It has long been claimed that humans and apes, and in particular chimpanzees, are close genetic cousins.
The American Museum of Natural History states that “humans and chimps share a surprising 98.8 percent of their DNA” and that the two species are “so similar because [they] are so closely related”, as they are “descended from a single ancestor species that lived six or seven million years ago”. The museum goes on to say that “human and chimp DNA is nearly identical when you compare the bands on chromosomes, the bundles of DNA inside nearly every cell.” 1
At first glance, this near-identical genetic similarity seems to provide ironclad evidence for common descent. However, while the 98.8% (the more commonly cited figure is 98.5%, so we will use that) figure is a staple of biology textbooks and popular media, recent genomic research suggests this statistic is far from accurate. When we look at the actual data, the “nearly identical” narrative begins to unravel.

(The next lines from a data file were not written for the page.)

(* ===== verification/Lease.v ===== *)
(** * Rollout leases (internal/agent/rollout/lease.go)

    [Coordinator] lets one agent of the cluster at a time do disruptive work
    for a key: inside a process a lock per key, across processes a Kubernetes
    Lease object.  The API server is the class [LeaseAPI] with the laws of
    its optimistic concurrency; every API call of every agent is one step of
    [lstep], so calls of different agents interleave freely, and each agent
    reads its own clock. *)

From stdpp Require Import base tactics list gmap strings.
From S2P Require Import Prelude Types.

Module Lease.

(** ** Data *)
Record LeaseSpec := {
  ls_HolderIdentity : option string;
  ls_LeaseDurationSeconds : option Z;
  ls_AcquireTime : option Z;
  ls_RenewTime : option Z;
  ls_LeaseTransitions : option Z;
}.
Record Lease := { le_resourceVersion : Z; le_Spec : LeaseSpec }.

Record Config := {
  co_leaseDuration : Z;
  co_retryInterval : Z;
  co_releaseTimeout : Z;
}.
Definition defaultLeaseDuration : Z := 2 * Minute.
Definition defaultRetryInterval : Z := Second.
Definition defaultReleaseTimeout : Z := 5 * Second.
Definition maxHolderIdentityLength : nat := 128.

Definition NewWithClient (cfg : Config) : Config :=
  {| co_leaseDuration := if (co_leaseDuration cfg <=? 0)%Z then defaultLeaseDuration else co_leaseDuration cfg;
     co_retryInterval := if (co_retryInterval cfg <=? 0)%Z then defaultRetryInterval else co_retryInterval cfg;
     co_releaseTimeout := if (co_releaseTimeout cfg <=? 0)%Z then defaultReleaseTimeout else co_releaseTimeout cfg |}.

Definition valueOrEmpty (value : option string) : string := default "" value.
Definition holderOf (l : Lease) : string := valueOrEmpty (ls_HolderIdentity (le_Spec l)).

(** The nanoseconds of [d] rounded up to seconds, within [1, MaxInt32].  The
    source rounds [d.Seconds()], a float64, which keeps the nanosecond below
    2^23 seconds. *)
Definition leaseDurationSeconds (d : Z) : Z :=
  let seconds := (- (- d / Second))%Z in
  let seconds := if (seconds <? 1)%Z then 1%Z else seconds in
  if (2147483647 <? seconds)%Z then 2147483647%Z else seconds.

Definition leaseHolderIdentity (base instance : string) : string :=
  let suffix := "/" +:+ instance in
  let n := String.length suffix in
  if (String.length base + n <=? maxHolderIdentityLength)%nat then base +:+ suffix
  else if (maxHolderIdentityLength <=? n)%nat
  then String.substring (n - maxHolderIdentityLength) maxHolderIdentityLength suffix
  else String.substring 0 (maxHolderIdentityLength - n) base +:+ suffix.

(** ** Decisions on a lease; [me] is the holder identity, [now] the clock *)
Definition leaseDuration (own : Z) (s : LeaseSpec) : Z :=
  match ls_LeaseDurationSeconds s with
  | Some n => if (0 <? n)%Z then (n * Second)%Z else own
  | None => own
  end.
Definition renewedAt (s : LeaseSpec) : option Z :=
  match ls_RenewTime s with Some t => Some t | None => ls_AcquireTime s end.

Definition leaseAvailable (me : string) (own now : Z) (l : Lease) : bool :=
  let holder := holderOf l in
  if bool_decide (holder = "") || bool_decide (holder = me) then true
  else
    match renewedAt (le_Spec l) with
    | None => true
    | Some t => (t + leaseDuration own (le_Spec l) <=? now)%Z
    end.

Definition newLease (me : string) (own now : Z) : LeaseSpec :=
  {| ls_HolderIdentity := Some me; ls_LeaseDurationSeconds := Some (leaseDurationSeconds own);
     ls_AcquireTime := Some now; ls_RenewTime := Some now; ls_LeaseTransitions := Some 0%Z |}.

Problems With The 98.5% Figure
The widely cited 98.5% figure is not a product of direct genomic comparison. It is a relic of the 1970s, established long before the genomes of humans and chimpanzees were sequenced (in 2003 and 2005 respectively). Scientists at the time used indirect methods such as observing the temperature at which hybrid human-chimpanzee DNA strand pairs dissociated, to arrive at their estimates. 2,3 The more heat energy required to pull them apart, the more similar the human and chimpanzee DNA strands were assumed to be.
Using this method, researchers estimated that human and chimpanzee DNA were about 98.5% similar. However, this was an indirect measurement, based mainly on regions of the genome that could hybridize easily. In other words, it focused on the regions of the human and chimpanzee genome that were already similar.
Yet even after the human and chimpanzee genomes were sequenced, some studies still reported the 98.5% figure. This is due to the methodology used — by looking only at the single nucleotide substitutions in alignable regions.
This methodology ignores several crucial types of genetic differences: indels, structural variations, and unalignable regions.3 By excluding these regions — especially the unalignable regions that are so different between humans and apes that they cannot be compared side by side — the methodology is essentially ignoring the most human parts of our DNA. This artificially inflates the genetic similarity between humans and chimpanzees.
Accounted For
- Single Nucleotide Variants (SNVs): one or a few nucleotides differ in parts of the genomes that align
Not Accounted For
- Insertions & Deletions (Indels): small sequences that are found in one genome but not the other.
- Structural Variation: Larger-scale rearrangements like inversions, translocations, as well as large-scale insertions and deletions, including copy number variants (CNVs). CNVs are regions where the number of copies of sequences vary among individuals.
- Unalignable Regions: Sections of DNA that are so different that they cannot be aligned or compared side by side at all.

Types of Genetic Variation 4
A More Accurate Comparison
Fortunately, in recent years, there have been great advancements in genomic sequencing technology.
- 2001: First draft of the human genome was published.
- 2003: The human genome was 92% sequenced and finalized under the Human Genome Project. About 8% of repetitive regions in the genome remained unsequenced due to technological limitations.
- 2005: The chimpanzee genome used the human genome as a reference and was incompletely sequenced,
- 2022: A breakthrough was achieved and the entire human genome was completely sequenced.5
- 2025: Ape genomes, including the chimpanzee genome, were finally completely sequenced, telomere to telomere without using the human genome as a reference.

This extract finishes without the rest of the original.